… Losing at Games

Is there a technique to rock, paper, scissors?

Serious question.

If there is a formula please feel free to leave it in the comments section below.

It’s just that my daughter has started to beat me. 

More than that in fact.

I’m getting whooped.  Every…Single…Time.

We recently played for about twenty minutes sitting on a wall while the two of us were waiting outside a takeaway.  The final score in rounds of “best of three” (we take this far too seriously I know) was about eighteen-nil.

I asked her if she was using a technique, in the hope that this was all randomness and it would sort itself out in the long run.

“I just go for the one that beats the one you’re going to do.”


That’s not a technique.  That’s witchcraft.

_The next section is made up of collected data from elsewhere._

(* ===== verification/WatchSource.v ===== *)
(** * Predictor sources built on the cache
      (pkg/predictor_source/watchrefresh_predictor_source.go,
       stream_predictor_source.go)

    The refresh-and-watch source fills the cache from a list, then follows a watch
    and falls back to a refresh when the watch's version is too old. The stream
    source fills the cache from an event stream until it is quiet.

    Every event that Go reads the clock for takes its own instant ([clock]), every
    send says whether the channel had room ([room]), and the order in which Go
    ranges over a map is an argument ([ord]), a permutation chosen by the
    environment. *)

From S2P Require Import Prelude GoStrings GoHeap Types CachedSource CachedSourceInv.

(** api.PredictorList *)
Record PredictorList := mkPredictorList {
  pl_ResourceVersion : string;
  pl_Items : list Predictor
}.

(** The capacity of the output channel. *)
Definition chanCap : nat := 128.

(** ** Initial events

    The output channel while StartWatch runs (nobody receives yet) and the slice
    that takes over once it is full. *)
Record initial := mkInitial {
  in_chan : list PredictorEvent;
  in_overflow : option (list PredictorEvent)
}.

Definition zeroEvent : PredictorEvent := mkNN "" "".

(** [make([]PredictorEvent, cap(outChan))] has the capacity as its length. *)
Definition offerInitial (i : initial) (pe : PredictorEvent) : initial :=
  match in_overflow i with
  | None =>
      if bool_decide (length (in_chan i) < chanCap)
      then mkInitial (in_chan i ++ [pe]) None
      else mkInitial (in_chan i) (Some (replicate chanCap zeroEvent ++ [pe]))
  | Some l => mkInitial (in_chan i) (Some (l ++ [pe]))
  end.

(** Everything that will have been sent once the goroutine has emptied the slice. *)
Definition initial_events (i : initial) : list PredictorEvent :=
  in_chan i ++ default [] (in_overflow i).

(** ** The watch source *)

Section Watch.
Context `{MetaTime}.

(** Initial cache population: the items of the list are stored unconditionally. *)
Fixpoint populate (items : list Predictor) (s : cachedPredictorSource) (i : initial)
  : cachedPredictorSource * initial :=
  match items with
  | [] => (s, i)
  | o :: items' =>
      let '(l, s1) := alloc o s in
      let s2 := set_cache (<[nn o := l]> (cache s1)) s1 in
      populate items' s2 (offerInitial i (nn o))
  end.

(** StartWatch up to the start of its goroutine, and the goroutine's first loop:
    the source, and the resource version to watch from. *)
Definition StartWatch (refresh : result error PredictorList) (s : cachedPredictorSource)
  : result error string * cachedPredictorSource :=
  match start s with
  | Err e => (Err e, s)
  | Ok s1 =>
      match refresh with
      | Err e => (Err e, set_started false s1)
      | Ok list =>
          let '(s2, i) := populate (pl_Items list) s1 (mkInitial [] None) in
          (Ok (pl_ResourceVersion list), set_sent (sent s2 ++ initial_events i) s2)
      end
  end.

(** for i := range list.Items: process and forward as an update *)
Fixpoint refresh_items (clock : nat → Z) (room : nat → bool) (k : nat)
    (items : list Predictor) (s : cachedPredictorSource) : exec cachedPredictorSource :=
  match items with
  | [] => Ret s
  | o :: items' =>
      s' ← processAndWrite (clock k) (room k) o EVENT_UPDATE s;
      refresh_items clock room (S k) items' s'
  end.

(** for i := range toDelete: process and forward a deletion *)
Fixpoint refresh_deletes (clock : nat → Z) (room : nat → bool) (k : nat) (rv : string)
    (names : list NamespacedName) (s : cachedPredictorSource) : exec cachedPredictorSource :=
  match names with
  | [] => Ret s
  | n :: names' =>
      s' ← processAndWrite (clock k) (room k) (deletedPredictor n rv) EVENT_DELETE s;
      refresh_deletes clock room (S k) rv names' s'
  end.

(** Names in the cache that the list does not have. *)
Definition toDelete (ord : list NamespacedName → list NamespacedName)
    (items : list Predictor) (s : cachedPredictorSource) : list NamespacedName :=
  ord (filter (λ n, n ∉ nn <$> items) (map_to_list (cache s)).*1).

(** refreshCache once a Refresh has succeeded: the new resource version. *)
Definition refreshCache (clock : nat → Z) (room : nat → bool)
    (ord : list NamespacedName → list NamespacedName)
    (list : PredictorList) (s : cachedPredictorSource) : exec (string * cachedPredictorSource) :=
  s1 ← refresh_items clock room 0 (pl_Items list) s;
  s2 ← refresh_deletes clock room (length (pl_Items list)) (pl_ResourceVersion list)
         (toDelete ord (pl_Items list) s1) s1;
  Ret (pl_ResourceVersion list, s2).

(** One iteration of the inner watch loop: [None] when the channel is closed. The
    resource version follows the accepted events. *)
Definition watch_iter (now : Z) (room : bool) (poll wait : recv PredictorStreamEvent)
    (rv : string) (s : cachedPredictorSource)
  : exec (option string * cachedPredictorSource) :=
  r ← readEvent now s poll wait;
  match r.1 with
  | None => Ret (None, r.2)
  | Some pse =>
      r2 ← processEvent now r.2 (pse_Predictor pse) (pse_EventType pse);
      match r2.1 with
      | None => Ret (Some rv, r2.2)
      | Some pe =>
          let s' := writeEvent r2.2 pe room in
          l ← deref (pse_Predictor pse);
          o ← deref (mem s' !! l);
          Ret (Some (om_ResourceVersion (p_Meta o)), s')
      end
  end.

(** ** The stream source *)

Inductive stream_obs := SEvent (o : option Predictor) (et : EventType) | SClosed | SCtxDone | SQuiet.

(** The loop of StartWatch: it ends when nothing arrives for 500ms ([SQuiet]; an
    exhausted list of observations means no more arrived). *)
Fixpoint stream_loop (clock : nat → Z) (k : nat) (obs : list stream_obs)
    (s : cachedPredictorSource) (i : initial)
  : exec (result error unit * cachedPredictorSource * initial) :=
  match obs with
  | [] => Ret (Ok tt, s, i)
  | SQuiet :: _ => Ret (Ok tt, s, i)
  | SClosed :: _ => Ret (Err (ErrMsg "event channel closed"), s, i)
  | SCtxDone :: _ => Ret (Err (ErrMsg "context done"), s, i)
  | SEvent None _ :: obs' => stream_loop clock (S k) obs' s i
  | SEvent (Some o) et :: obs' =>
      let '(l, s1) := alloc o s in
      r ← processEvent (clock k) s1 (Some l) et;
      stream_loop clock (S k) obs' r.2
        (match r.1 with Some pe => offerInitial i pe | None => i end)
  end.

Definition StreamStartWatch (clock : nat → Z) (obs : list stream_obs)
    (s : cachedPredictorSource) : exec (result error unit * cachedPredictorSource) :=
  match start s with
  | Err e => Ret (Err e, s)
  | Ok s1 =>
      r ← stream_loop clock 0 obs s1 (mkInitial [] None);
      let '(res, s2, i) := r in
      match res with
      | Err e => Ret (Err e, s2)
      | Ok _ => Ret (Ok tt, set_sent (sent s2 ++ initial_events i) s2)
      end
  end.
End Watch.

(** ** Lemmas *)

Lemma offerInitial_fold l :
  foldl offerInitial (mkInitial [] None) l =
    if bool_decide (length l ≤ chanCap) then mkInitial l None
    else mkInitial (take chanCap l) (Some (replicate chanCap zeroEvent ++ drop chanCap l)).
Proof.
  induction l as [|l x IH] using rev_ind; [done|].
  rewrite foldl_app, IH. cbn [foldl]. rewrite length_app; cbn [length].
  case_bool_decide as H1; unfold offerInitial; cbn [in_overflow in_chan].
  - case_bool_decide as H2; case_bool_decide as H3; try lia; [done|].
    rewrite take_app_length', drop_app_length' by lia. done.
  - rewrite bool_decide_false by lia.
    rewrite take_app_le, drop_app_le by lia. by rewrite <- app_assoc.
Qed.

Section WatchLemmas.
Context `{MetaTime}.

Lemma populate_events items s i :
  (populate items s i).2 = foldl offerInitial i (nn <$> items).
Proof. revert s i. induction items as [|o items IH]; intros s i; [done|]. apply IH. Qed.

Lemma populate_wf items s i : wf s → wf (populate items s i).1.
Proof.
  revert s i. induction items as [|o items IH]; intros s i Hwf; [done|].
  cbn [populate]. destruct (alloc o s) as [l s1] eqn:Ha.
  destruct (alloc_wf _ _ _ _ Hwf Ha) as ([Hc Hq Hh Hnd] & Hm & Hlq & _).
  apply IH. split; simpl; try done. intros n x.
  rewrite lookup_insert. case_decide; [|apply Hc]. intros [= <-]. eauto.
Qed.

Lemma populate_sent items s i : sent (populate items s i).1 = sent s.
Proof.
  revert s i. induction items as [|o items IH]; intros s i; [done|].
  etrans; [apply IH|done].
Qed.

(** Every cached object has a version that parses. *)
Definition versioned (s : cachedPredictorSource) : Prop :=
  ∀ n, is_Some (cached s n) → is_Some (version s n).

Definition parses (o : Predictor) : Prop :=
  is_Some (ParseInt (om_ResourceVersion (p_Meta o)) 64).

Lemma accepted_object_fields now et o :
  nn (accepted_object now et o) = nn o ∧
  om_ResourceVersion (p_Meta (accepted_object now et o)) = om_ResourceVersion (p_Meta o).
Proof.
  unfold accepted_object. destruct (event_object_fields et o).
  by destruct (om_DeletionTimestamp _).
Qed.

Lemma is_Some_cache_cached s n : wf s → is_Some (cache s !! n) ↔ is_Some (cached s n).
Proof.
  intros Hwf. unfold cached. destruct (cache s !! n) as [l|] eqn:E; simpl.
  - destruct (wf_cache _ Hwf _ _ E) as (p & -> & _). split; eauto.
  - split; by intros [].
Qed.

(** One event, seen from the versions: the version of its name becomes at least
    its own, no other entry changes. *)
Lemma processAndWrite_versions now room o et s :
  wf s → versioned s → parses o → ¬ unseen_deletion o s →
  ∃ s', processAndWrite now room o et s = Ret s' ∧ wf s' ∧ versioned s' ∧
    (∀ n, n ≠ nn o → cached s' n = cached s n) ∧
    (∃ v v', ParseInt (om_ResourceVersion (p_Meta o)) 64 = Some v ∧
             version s' (nn o) = Some v' ∧ (v ≤ v')%Z ∧
             (∀ v0, version s (nn o) = Some v0 → (v0 ≤ v')%Z) ∧
             (∀ v0, version s (nn o) = Some v0 → (v0 < v)%Z →
                cached s' (nn o) = Some (accepted_object now et o))) ∧
    (∀ n, is_Some (cached s n) → is_Some (cached s' n)).
Proof.
  intros Hwf Hver [v Hv] Hsafe.
  destruct (processAndWrite_refines now room o et s Hwf Hsafe)
    as (s' & Hr & Hwf' & Hst & Hdom & _).
  exists s'. split; [done|]. split; [done|].
  destruct (accepted_object_fields now et o) as [Han Har].
  assert (Hother : ∀ n, n ≠ nn o → cached s' n = cached s n).
  { intros n Hn. rewrite Hst. unfold store_offer. by rewrite decide_False by naive_solver. }
  assert (Hsame : cached s' (nn o) =
            if decide (compareResourceVersion (cached s (nn o)) o = Ok true)
            then Some (accepted_object now et o) else cached s (nn o)).
  { rewrite Hst. unfold store_offer. by repeat case_decide; naive_solver. }
  assert (Hv' : ∃ v', version s' (nn o) = Some v' ∧ (v ≤ v')%Z ∧
             (∀ v0, version s (nn o) = Some v0 → (v0 ≤ v')%Z) ∧
             (∀ v0, version s (nn o) = Some v0 → (v0 < v)%Z →
                cached s' (nn o) = Some (accepted_object now et o))).
  { unfold version. rewrite Hsame. case_decide as Hcmp; simpl.
    - rewrite Har, Hv. exists v. split; [done|]. split; [lia|].
      apply compare_newer in Hcmp as (v1 & Hv1 & Hlt). simplify_eq.
      split; [|done]. intros v0 Hv0. specialize (Hlt v0 Hv0). lia.
    - destruct (cached s (nn o)) as [e|] eqn:Ee.
      + destruct (Hver (nn o)) as [v0 Hv0]; [by rewrite Ee|].
        unfold version in Hv0. rewrite Ee in Hv0. simpl in *. rewrite Hv0.
        exists v0. unfold compareResourceVersion in Hcmp. rewrite Hv, Hv0 in Hcmp.
        case_bool_decide as Hb; [done|]. split; [done|]. split; [lia|].
        split; intros; simplify_eq; lia.
      + exfalso. apply Hcmp. unfold compareResourceVersion. by rewrite Hv. }
  split.
  { intros n Hn. destruct (decide (n = nn o)) as [->|Hne].
    - destruct Hv' as (v' & -> & _). eauto.
    - unfold version. rewrite Hother in * by done.
      apply Hver in Hn. by unfold version in Hn. }
  split; [done|]. split.
  { destruct Hv' as (v' & ? & ? & ? & ?). exists v, v'. auto. }
  intros n Hn. apply is_Some_cache_cached; [done|].
  apply Hdom. by apply is_Some_cache_cached.
Qed.
End WatchLemmas.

But it isn’t just rock, paper scissors.

Noughts and crosses (or tic tac toe for our American cousins) always seemed a straightforward enough game.  The first player takes the middle square and you then more or less take turns with the corner ones until someone wins or they don’t, resulting in an unsatisfactory draw.  But again, no.

I’m finding myself caught in a pincer movement by an eleven year old girl, the elegance of which Gary Kasparov would only dream of.

*I’m going to give you fair warning.  I’m building up to a truly terrible tic tac toe/ noughts and crosses joke later.

And if that isn’t enough, the boy has started to beat me at things too.

Quite some years ago I found when we played pairs (you know the one – loads of face down pictures of Tomas the Tank Engine and you have to turn them over remembering the locations of the matching green trains avoiding physical fights over which is Percy and which is Henry) not just would the boy beat me every time but occasionally, to stop me sulking and going off in a huff he’d occasionally LET ME WIN.  Surely that’s a dad’s job, not the other way round?

So perhaps it’s time to give up on skill-based games for now.

You’d think snakes and ladders was a game of chance.  You roll the dice, you move the spaces, you climb the ladder or descend the snake.   I’d always assumed that too, but I was wrong.  I don’t know if it’s their remarkable ladder location methodology or their eerily accurate reptile-avoidance systems which they keep in place, but I’ve never won and they’ve never lost.

So, do I accept the changing of the guard with good grace?  Do I proudly celebrate the achievements of my children?  Or do I silently mourn the fact that Dr Brown version 1.0 has been replaced by a smarter, faster more compact model 2.0?

None of these.

I’ve done what any fortysomething father would do to protect pride and stay relevant. 

I’ve started to cheat.

Any area for tag is marked out to be less than the width of my outstretched arms so the children can be corralled into one corner of the garden like sheep being herded by a wheezing, middle aged sheepdog.

I’ll occasionally make up medical terms in Scrabble to use tricky letters.  “What do you mean you don’t know what a squoit is?  It’s the valve that helps to urk your spleen cleanly.  What do they teach you in science these days?”

I recently bought some role-playing game dice with different numbers of sides in the hope I can switch one in and give myself a head start.  “Dad!   How come you can roll an eleven?”

And occasionally I use the excellent strategy of distracting the girl in the middle of a game of noughts and crosses by offering her small minty sweets – specifically a tip-top tic-tac-toe tic-tac tactic.